Monday, April 29, 2013

Is Old is the New Young? by Gabe Gonzalez

          When I started playing tennis 30 years ago, the pro circuit was jam-packed with teen wunderkinds.  Tracy Austin, Jimmy Arias, Andrea Jaeger, and Carling Bassett were all media darlings, each one hailed as the next big thing.  The message was, "If you don't make it big by 16, you have no chance."  But, injuries cut short many of those happy endings. 

          Today, Old is the new Young.  As I hit the courts in my early 40's, I feel like I have company on the ATP and the WTA.  Roger Federer, while not at his peak, is still the Number 2 player in the world and the reigning Wimbledon champion at the age of 31.  David Ferrer is at a peak position of Number 4 at the age of 31.  Tommy Haas, up to Number 14 in the world, is having a renaissance at the age of 35.  In the doubles arena, only two of the top 15 players are under 30.  They are surrounded by the likes of the Bryan brothers (34),  Leander Paes (39), Nenad Zimonjic (36), and Daniel Nestor (40, and a three-time defending champion in doubles at Roland Garros).  These seasoned veterans are usually the first on a captain's list when Davis Cup squads are being formed.

The WTA is no different.  Five players in the top 20 are at least 30 years old, including the Number 1 player in the world (Serena Williams, Li Na, Nadia Petrova, Roberta Vinci, Klara Zakopalova).  And, these players are not coasting.  While Williams and Petrova had success in earlier years, Na, Vinci, and Zakopalova only hit their stride as they got older.  Much like the men, the women's doubles scene is dominated by the older generation, with nine of the Top 15 at least 30 years old (including Vinci, Number 1 in doubles).  And, then there's 42-year-old Kimiko Date-Krumm, who, after a Top 5 career, returned from a 12-year retirement to ensconce herself in the Top 100 again (currently, Number 74). 
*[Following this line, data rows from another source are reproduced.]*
(** * stockholm.asn1.ber_decoder: a shallow embedding of the BER header and
    tag decoder, and the properties of its specification.

    The module is Python 2 code: a byte string is a [str], whose characters
    are the octets; [ord] gives an octet's value, integers are unbounded.
    Exceptions are results of an error type. *)

From Stdlib Require Import ZArith List Bool Lia String.
From Stdlib Require Import Strings.Byte.
Import ListNotations.
Local Open Scope Z_scope.
Set Warnings "-register-all".

(** ** Python values *)

(** A Python 2 [str]: a sequence of octets. *)
Definition bytestr := list byte.

Definition ord (c : byte) : Z := Z.of_N (Byte.to_N c).

(** The octet of value [z mod 256] (tests and encoders build buffers with it). *)
Definition chr (z : Z) : byte :=
  match Byte.of_N (Z.to_N (z mod 256)) with
  | Some c => c
  | None => x00
  end.

Definition len {A : Type} (s : list A) : Z := Z.of_nat (List.length s).

(** The exceptions the module can raise. *)
Inductive exn : Type :=
| IndexError      (* a sequence index out of range *)
| TypeError       (* ord() of a string that is not one character long *)
| AttributeError. (* an attribute of None *)

Inductive result (A : Type) : Type :=
| Ok (a : A)
| Raise (e : exn).
Arguments Ok {A} a.
Arguments Raise {A} e.

Definition bind {A B : Type} (m : result A) (k : A -> result B) : result B :=
  match m with
  | Ok a => k a
  | Raise e => Raise e
  end.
          So, when you think about your game, no matter your age, don't automatically think that your best days are behind you.  In fact, your best days may be right now, or a year or two into the future.  Tennis is a physical game, but it is also very much a mental game.  And, your experience is an advantage that you bring to every match.

-Gabe Gonzalez
Avid Tennis Fan

Friday, April 12, 2013

Boise, Idaho was nearly Novak Djokovic's Waterloo

           As the prize money in professional tennis has reached new highs, the distance between the tennis world of us regular folks and the tennis world of the global tennis stars has sometimes seemed very great.  What do they know about having to play on a questionable court or with the aches and pains of age?  And, do they even remember the pure joy of playing, separate and apart from the money, the celebrity, the titles?  Leave it to the Davis Cup to remind us that a pure love of the game of tennis is alive and well even among the greats.

Credited to EPA
           Boise, Idaho, is not known as a tennis mecca, but it was almost Novak Djokovic's Waterloo.  The United States and Serbia were playing their World Group quarterfinal there.  The U.S. had to have been feeling good about its chances, with Serbia lacking Janko Tipsarevic.  If John Isner and Sam Querrey each beat Victor Troicki, then the Bryan brothers would seal the deal in doubles.  On Day 1, Querrey needed five sets to beat Troicki, to get the U.S. to 1-1 after Djokovic's win over Isner.  The Bryan brothers were overwhelming favorites against the doubles line-up of Nenad Zimonjic and Ilija Bozoljac, ranked 334th in singles.  But, Davis Cup makes regular players become great players, at times.  That was the case with Bozoljac, who propelled the Serbs to an improbable 7-6(5), 7-6(1), 5-7, 4-6, 15-13, win over the No. 1 doubles team in the world. 

Credited to USA Today
           After that shock, with the U.S. down 2-1, they needed a near miracle to capture both reverse singles matches.  It would be up to Querrey to topple Djokovic.  But, in the third game of their match, Djokovic toppled himself, falling to the ground in pain with an ankle injury.  After court side treatment, the mega-fit Djokovic played on, in noticeable pain, and beat Querrey in four sets.  Afterwards, he was reduced to tears when talking about the injury, unsure of how bad it really was.  [An MRI revealed no long-term injury, but Djokovic is doubtful for the Monte Carlo Masters.]

           It's not easy when we are in a league match, playing with a sore shoulder or a painful toe, to think that we have much in common with the No. 1 player in the world.  But, in Boise, Idaho, Novak Djokovic showed the same spirit that all of us have shown at some point, getting on the court and playing your best because you love tennis and would rather be on a tennis court playing this game (no matter your physical state) than just about anywhere else in the world.